Cell adhesion on an extracellular matrix (ECM) participates in cell motility, invasion, cell signal transduction and gene expression. Many nuclear proteins regulate cell-ECM adhesion through managing the transcription of cell adhesion-related genes. Here, we identified MARVEL [MAL (The myelin and lymphocyte protein) and related proteins for vesicle trafficking and membrane link] domain containing 1 (MARVELD1) that could suppress cell spreading and complicate actin organization.

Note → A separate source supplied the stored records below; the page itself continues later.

Module DmaPort.
Section sequencer.
Import DMASequencer.
(** [isMemAddr] and [access] are the memory map and the backing store of the system;
    [clockPeriod] is that of the Ruby system. *)
Context (sys : RubySystem.t) (isMemAddr : Z → bool) (backing_store : option (dma_packet → dma_packet)).
Context (clockPeriod now rt : Z).
Implicit Types (p : dma_packet) (q : t) (r : DMARequest).

Definition block : Z := RubySystem.getBlockSizeBytes sys.

(** [m_mandatory_q_ptr->enqueue(msg)] *)
Definition enqueue_msg (m : SequencerMsg.t) : prog dma_node unit := λ n,
  zoom ctl with_ctl (AbstractController.enqueue sys now rt (ClockedObject.clockEdge now (clk (seq n)) 0)
    dma_mandatoryQueue (PSequencer m) 1 false) n.

Definition issued r (n : Z) : DMARequest :=
  mkDMARequest (start_paddr r) (len r) (write r) (bytes_completed r) (bytes_issued r + n) (pkt r).

(** The request as it is recorded, and its first message. *)
Definition new_request p : outcome DMARequest :=
  assert_that (d_has_data p);; Ok (mkDMARequest (d_addr p) (s32 (d_size p)) (d_write p) 0 0 p).

Definition first_message (mask : Z) r : outcome SequencerMsg.t :=
  let offset := s32 (Z.land (start_paddr r) mask) in
  let n := if decide (u32 (offset + len r) ≤ block) then len r else s32 (block - offset) in
  b ← (if write r then
         match data r with
         | Some l => DataBlock.setData sys (DataBlock.create sys) l offset n
         | None => Ok (DataBlock.create sys)
         end
       else Ok (DataBlock.create sys));
  Ok (SequencerMsg.mk (Address.line_address sys (start_paddr r)) (start_paddr r)
        (if write r then Sequencer_ST else Sequencer_LD) b n).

Over-expression of MARVELD1 in NIH3T3 cells decreased the expression level of integrin β1 and vinculin, and further led to dephosphorylation of focal adhesion kinase (FAK) at Tyr 397. We also found that MARVELD1 partially colocalized with serine/arginine-rich splicing factor 2 (SC35) and interacted with nuclear cap binding protein subunit 2 (CBP20). Finally, we demonstrated that pre-mRNA processing of integrin β1 was affected by MARVELD1. Taken together, our studies demonstrate that MARVELD1 plays a role in pre-mRNA processing of integrin β1, and thereby regulates cell adhesion and cell motility. These studies provide a novel regulatory mechanism of cell-ECM adhesion by nuclear protein in cells.